Bourne, Bash, or Korn shell:·
$ ORACLE_HOME=/u01/app/oracle
$ ORACLE_SID=testdb·
$ export ORACLE_HOME ORACLE_SID
C shell:·
% setenv ORACLE_HOME /u01/app/oracle
% setenv ORACLE_SID testdb
The oracle_home is the Oracle home directory where the Oracle10g installation that you want to upgrade is installed, and sid is the SID of the database that you want to upgrade.

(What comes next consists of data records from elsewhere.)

(* ===== verification/QueryEngine.v ===== *)
(** * ObMtHash and ObQueryEngine: the memtable's two indexes

    Models [src/src/storage/memtable/mvcc/ob_mt_hash.h] and
    [ob_query_engine.h/.cpp].  Both indexes map the 64-bit hash of a key to an
    [ObMvccRow *]: the hash table for point reads, a [std::map] for scans.  The
    rows are heap objects shared by the two indexes; [qe_rows_] is the part of
    the heap they live in. *)

From S2P Require Import Prelude StoreTypes OrdMap MvccRow.

(** ** ObMtHash: [std::unordered_map<uint64_t, ObMvccRow *>] *)

Abbreviation ObMtHash := (gmap Z loc) (only parsing).

Definition ObMtHash_set (key : ObStoreRowkeyWrapper) (value : loc) (map_ : ObMtHash)
    : Z * ObMtHash :=
  match map_ !! ObStoreRowkeyWrapper_hash key with
  | Some _ => (-1, map_)
  | None => (0, <[ObStoreRowkeyWrapper_hash key := value]> map_)
  end.

Definition ObMtHash_get (key : ObStoreRowkeyWrapper) (map_ : ObMtHash) : Z * option loc :=
  match map_ !! ObStoreRowkeyWrapper_hash key with
  | None => (-1, None)
  | Some v => (0, Some v)
  end.

(** [get_or_create]: the creator returns a code and a pointer. *)
Definition ObMtHash_get_or_create (key : ObStoreRowkeyWrapper) (creator : Z * option loc)
    (map_ : ObMtHash) : Z * option loc * ObMtHash :=
  match map_ !! ObStoreRowkeyWrapper_hash key with
  | Some v => (0, Some v, map_)
  | None =>
      let '(ret, value) := creator in
      match value with
      | Some v => if ret =? 0 then (ret, value, <[ObStoreRowkeyWrapper_hash key := v]> map_)
                  else (ret, value, map_)
      | None => (ret, value, map_)
      end
  end.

Stopping All Processes for a Single Instance Installation
### To stop Listener Service
$lsnrctl
LSNRCTL> stop
### To stop Enterprise Manager Service
$ emctl stop dbconsole
### To stop iSQLPlus Service
$ isqlplusctl stop
### To Shut Down Oracle Databases
$ sqlplus /nolog
$ connect /as sysdba
SQL> SHUTDOWN IMMEDIATE;

Back Up the System
Oracle recommends that you create a backup of the Oracle10g installation before you install the patch set.We took the backup of Oracle home and all the database files.

Installation Tasks

Installing the Oracle Database 10g Patch Set Interactively
** Log in as the oracle user.
su – oracle
password:
** If you are not installing the software on the local system then, run the following command on remote machine:
Bourne, Bash, or Korn shell:
$ export DISPLAY=localhost:0.0
C shell:
% setenv DISPLAY local_host:0.0
Now to enable X applications, run the following command on the machine that you want to use to display Oracle Universal Installer (your workstation or PC):
$ xhost + [fully_qualified_remote_host_name]
** To start Oracle Universal Installer, where patchset_directory is the directory where you unpacked the patch set software
$ cd /home/oracle/patches/Disk1
$ ./runInstaller
** On the Welcome screen, click Next.
** In the Specify Home Details screen, select the name of the Oracle home that you want to update, or select the Path that you want to update from the list, then click Next.
** On the Summary screen, click Install.
This screen lists all of the patches available for installation.
** When prompted, run the $ORACLE_HOME/root.sh script as the root user.
** On the End of Installation screen, click Exit, then click Yes to exit from Oracle Universal Installer.

Postinstallation Tasks

Upgrading of Oracle 10g Software from Release 10.2.0.1 to 10.2.0.3 is now successfully done. Now, earlier Oracle Database needs to be upgraded from 10.2.0.1 to 10.2.0.3. Oracle recommends two ways to upgrade the database, one is using DBUA (Database Upgrade Assistance), and another is Manual database upgrade. Here we have followed manual method for upgrade.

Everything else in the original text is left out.